* WORK ITEM *
Repeat exactly what appears from the opening line of the listing to the line with "(** ** Python values and exceptions *)", inclusive.

* DATA SUPPLIED *
(** * tracker.py: status-page tracker (fetcher, change detector, poll loop)

    A shallow embedding of [src/tracker.py].  Python values are JSON values,
    Python exceptions are an explicit [Raise] result, and the two mutable
    objects of the program (the detector's [_seen] set and the fetcher's
    [_cache] dict) are threaded through a small state-and-exception monad,
    so that a mutation made before an exception is raised stays visible. *)

From Stdlib Require Import QArith Qcanon Ascii String.
From stdpp Require Import base gmap sets list strings.

Set Warnings "-register-all,-clear-no-such-hyp".
Local Open Scope string_scope.
Local Open Scope list_scope.

(** ** Python values and exceptions *)

(** What [json.loads] produces.  A number is the exact rational value of the
    parsed [int] or [float] (Python compares the two exactly, so [1 == 1.0]);
    the non-finite floats are not represented.  A [str] is held as its UTF-8
    bytes.  A [dict] is an association list in insertion order, looked up at
    its first binding. *)
Inductive json : Type :=
  | JNull
  | JBool (b : bool)
  | JNum (q : Qc)
  | JStr (s : string)
  | JArr (xs : list json)
  | JObj (kvs : list (string * json)).

Inductive exn : Type :=
  | AttributeError
  | TypeError
  | JSONDecodeError        (* a ValueError: neither ClientError nor TimeoutError *)
  | UnicodeDecodeError     (* a ValueError too *)
  | RecursionError
  | ClientError            (* aiohttp.ClientError and its subclasses *)
  | TimeoutError           (* asyncio.TimeoutError *)
  | OtherError (name : string).   (* any other exception class *)

Inductive result (A : Type) : Type :=
  | Ok (a : A)
  | Raise (e : exn).
Arguments Ok {A} a.
Arguments Raise {A} e.

Definition rbind {A B} (r : result A) (f : A → result B) : result B :=
  match r with
  | Ok a => f a
  | Raise e => Raise e
  end.

Notation "'let!' x ':=' c 'in' k" := (rbind c (λ x, k))
  (at level 10, x name, c at level 100, k at level 200).

Fixpoint dict_lookup (kvs : list (string * json)) (k : string) : option json :=
  match kvs with
  | [] => None
  | (k', v) :: kvs' => if String.eqb k' k then Some v else dict_lookup kvs' k
  end.

(** [o.get(k, dflt)]: only a dict has [get]. *)
Definition py_get (o : json) (k : string) (dflt : json) : result json :=
  match o with
  | JObj kvs => Ok (default dflt (dict_lookup kvs k))
  | _ => Raise AttributeError
  end.

Definition is_continuation (c : ascii) : bool :=
  let n := N_of_ascii c in ((128 <=? n) && (n <=? 191))%N.

(** The characters of a UTF-8 string: a byte joins the group that follows it
    when that group still starts with a continuation byte. *)
Fixpoint utf8_split (l : list ascii) : list (list ascii) :=
  match l with
  | [] => []
  | c :: r =>
      match utf8_split r with
      | (d :: ds) :: rest =>
          if is_continuation d then (c :: d :: ds) :: rest
          else [c] :: (d :: ds) :: rest
      | _ => [[c]]
      end
  end.

Definition str_chars (s : string) : list json :=
  (λ g, JStr (string_of_list_ascii g)) <$> utf8_split (list_ascii_of_string s).

(** [iter(o)] as the [for] statement uses it: a list yields its items, a dict
    its keys, a str its characters; nothing else is iterable. *)
Definition py_iter (o : json) : result (list json) :=
  match o with
  | JArr xs => Ok xs
  | JObj kvs => Ok (JStr <$> kvs.*1)
  | JStr s => Ok (str_chars s)
  | _ => Raise TypeError
  end.

Definition Qc_is_zero (q : Qc) : bool := bool_decide (q = Q2Qc 0).

(** Truth value of an object, as [if c.get("name")] tests it. *)
Definition py_truthy (v : json) : bool :=
  match v with
  | JNull => false
  | JBool b => b
  | JNum q => negb (Qc_is_zero q)
  | JStr s => negb (String.eqb s "")
  | JArr xs => negb (bool_decide (xs = []))
  | JObj kvs => negb (bool_decide (kvs = []))
  end.

(** *** [str.strip()] *)

Definition is_space_byte (c : ascii) : bool :=
  let n := N_of_ascii c in
  (((9 <=? n) && (n <=? 13)) || ((28 <=? n) && (n <=? 32)))%N.

(** U+0085 and U+00A0. *)
Definition is_space2 (a b : ascii) : bool :=
  let x := N_of_ascii a in let y := N_of_ascii b in
  ((x =? 194) && ((y =? 133) || (y =? 160)))%N.

(** U+1680, U+2000..U+200A, U+2028, U+2029, U+202F, U+205F, U+3000. *)
Definition is_space3 (a b c : ascii) : bool :=
  let x := N_of_ascii a in let y := N_of_ascii b in let z := N_of_ascii c in
  (((x =? 225) && (y =? 154) && (z =? 128))
   || ((x =? 226) && (y =? 128)
       && (((128 <=? z) && (z <=? 138)) || (z =? 168) || (z =? 169) || (z =? 175)))
   || ((x =? 226) && (y =? 129) && (z =? 159))
   || ((x =? 227) && (y =? 128) && (z =? 128)))%N.

Fixpoint lstrip (l : list ascii) : list ascii :=
  match l with
  | [] => []
  | c :: r =>
      if is_space_byte c then lstrip r
      else match r with
           | c2 :: r2 =>
               if is_space2 c c2 then lstrip r2
               else match r2 with
                    | c3 :: r3 => if is_space3 c c2 c3 then lstrip r3 else l
                    | [] => l
                    end
           | [] => l
           end
  end.

(** The same scan over the reversed bytes, for the right end. *)
Fixpoint lstrip_rev (l : list ascii) : list ascii :=
  match l with
  | [] => []
  | c :: r =>
      if is_space_byte c then lstrip_rev r
      else match r with
           | c2 :: r2 =>
               if is_space2 c2 c then lstrip_rev r2
               else match r2 with
                    | c3 :: r3 => if is_space3 c3 c2 c then lstrip_rev r3 else l
                    | [] => l
                    end
           | [] => l
           end
  end.

Definition str_strip (s : string) : string :=
  string_of_list_ascii
    (rev (lstrip_rev (rev (lstrip (list_ascii_of_string s))))).

(** [v.strip()]: only a str has [strip]. *)
Definition py_strip (v : json) : result string :=
  match v with
  | JStr s => Ok (str_strip s)
  | _ => Raise AttributeError
  end.

(** *** Hashing and equality of set members *)

(** The equality class of a hashable JSON value under Python's [==] and
    [hash]: [True == 1] and [False == 0], numbers compare by value. *)
Inductive hkey : Type :=
  | HNone
  | HNum (q : Qc)
  | HStr (s : string).

#[global] Instance hkey_eq_dec : EqDecision hkey.
Proof. solve_decision. Defined.

Definition hkey_to_sum (k : hkey) : unit + (Qc + string) :=
  match k with
  | HNone => inl ()
  | HNum q => inr (inl q)
  | HStr s => inr (inr s)
  end.

Definition hkey_of_sum (x : unit + (Qc + string)) : hkey :=
  match x with
  | inl _ => HNone
  | inr (inl q) => HNum q
  | inr (inr s) => HStr s
  end.

#[global] Instance hkey_countable : Countable hkey.
Proof.
  refine (inj_countable' hkey_to_sum hkey_of_sum _).
  by intros [].
Defined.

(** [hash(v)]: lists and dicts are unhashable. *)
Definition py_hash (v : json) : result hkey :=
  match v with
  | JNull => Ok HNone
  | JBool b => Ok (HNum (Q2Qc (if b then 1 else 0)))
  | JNum q => Ok (HNum q)
  | JStr s => Ok (HStr s)
  | JArr _ | JObj _ => Raise TypeError
  end.

(** A member of [_seen]: the tuple [(inc_id, upd_id)] up to [==]. *)
Abbreviation key := (hkey * hkey)%type.

Definition py_key (inc_id upd_id : json) : result key :=
  let! a := py_hash inc_id in
  let! b := py_hash upd_id in
  Ok (a, b).

(** ** Data model *)

(** The dataclass [IncidentUpdate].  The annotations say [str], but nothing
    checks them: a field holds whatever the document had there, except [body]
    which is the result of [strip]. *)
Record IncidentUpdate : Type := mkIncidentUpdate {
  incident_id : json;
  incident_name : json;
  update_id : json;
  created_at : json;
  body : string;
  update_status : json;
  impact : json;
  affected_components : list json;
}.

(** ** Layer 2: the change detector *)

(** A method of [ChangeDetector]: reads and writes [self._seen], may raise.
    The state that comes back with a [Raise] is the set as the exception
    left it. *)
Definition M (A : Type) : Type := gset key → gset key * result A.

Definition ret {A} (a : A) : M A := λ s, (s, Ok a).

Definition bind {A B} (m : M A) (f : A → M B) : M B :=
  λ s, match m s with
       | (s', Ok a) => f a s'
       | (s', Raise e) => (s', Raise e)
       end.

Definition lift {A} (r : result A) : M A := λ s, (s, r).

Notation "'let*' x ':=' c 'in' k" := (bind c (λ x, k))
  (at level 10, x name, c at level 100, k at level 200).

(** [key in self._seen] *)
Definition seen_contains (k : key) : M bool :=
  λ s, (s, Ok (bool_decide (k ∈ s))).

(** [self._seen.add(key)] *)
Definition seen_add (k : key) : M unit :=
  λ s, ({[k]} ∪ s, Ok ()).

(** [for x in xs: acc = body acc x] *)
Fixpoint for_in {A B} (xs : list A) (acc : B) (body : B → A → M B) : M B :=
  match xs with
  | [] => ret acc
  | x :: xs' => let* acc' := body acc x in for_in xs' acc' body
  end.

(** [[c.get("name", "") for c in comps if c.get("name")]] *)
Fixpoint affected_names (comps : list json) : result (list json) :=
  match comps with
  | [] => Ok []
  | c :: comps' =>
      let! t := py_get c "name" JNull in
      if py_truthy t then
        let! v := py_get c "name" (JStr "") in
        let! vs := affected_names comps' in
        Ok (v :: vs)
      else affected_names comps'
  end.

(** The body of the inner loop, lines 158-176. *)
Definition visit_update (inc_id inc_name inc_impact : json) (affected : list json)
    (new_updates : list IncidentUpdate) (update : json) : M (list IncidentUpdate) :=
  let* upd_id := lift (py_get update "id" (JStr "")) in
  let* k := lift (py_key inc_id upd_id) in
  let* known := seen_contains k in
  if known then ret new_updates
  else
    let* _ := seen_add k in
    let* created := lift (py_get update "created_at" (JStr "")) in
    let* raw_body := lift (py_get update "body" (JStr "")) in
    let* stripped := lift (py_strip raw_body) in
    let* status := lift (py_get update "status" (JStr "unknown")) in
    ret (new_updates ++
           [ {| incident_id := inc_id;
                incident_name := inc_name;
                update_id := upd_id;
                created_at := created;
                body := stripped;
                update_status := status;
                impact := inc_impact;
                affected_components := affected |} ]).

(** The body of the outer loop, lines 146-176. *)
Definition visit_incident (new_updates : list IncidentUpdate) (incident : json)
    : M (list IncidentUpdate) :=
  let* inc_id := lift (py_get incident "id" (JStr "")) in
  let* inc_name := lift (py_get incident "name" (JStr "Unknown incident")) in
  let* inc_impact := lift (py_get incident "impact" (JStr "unknown")) in
  let* comps := lift (let! cs := py_get incident "components" (JArr []) in py_iter cs) in
  let* affected := lift (affected_names comps) in
  let* updates := lift (let! us := py_get incident "incident_updates" (JArr []) in py_iter us) in
  for_in updates new_updates (visit_update inc_id inc_name inc_impact affected).

(** [ChangeDetector.find_new_updates] *)
Definition find_new_updates (data : json) : M (list IncidentUpdate) :=
  let* incidents := lift (let! incs := py_get data "incidents" (JArr []) in py_iter incs) in
  for_in incidents [] visit_incident.

(** ** The document as the detector reads it

    Pure readings of a document, used to state what [find_new_updates]
    returns when it returns.  [field] is [get] with the default also standing
    in where [get] would raise, [items] is the iteration with nothing where
    it would raise; on a call that returns the two never differ from the
    code's own reads (see [find_new_updates_returns]). *)

Definition field (o : json) (k : string) (dflt : json) : json :=
  match o with
  | JObj kvs => default dflt (dict_lookup kvs k)
  | _ => dflt
  end.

* SOLUTION *
(** * tracker.py: status-page tracker (fetcher, change detector, poll loop)

    A shallow embedding of [src/tracker.py].  Python values are JSON values,
    Python exceptions are an explicit [Raise] result, and the two mutable
    objects of the program (the detector's [_seen] set and the fetcher's
    [_cache] dict) are threaded through a small state-and-exception monad,
    so that a mutation made before an exception is raised stays visible. *)

From Stdlib Require Import QArith Qcanon Ascii String.
From stdpp Require Import base gmap sets list strings.

Set Warnings "-register-all,-clear-no-such-hyp".
Local Open Scope string_scope.
Local Open Scope list_scope.

(** ** Python values and exceptions *)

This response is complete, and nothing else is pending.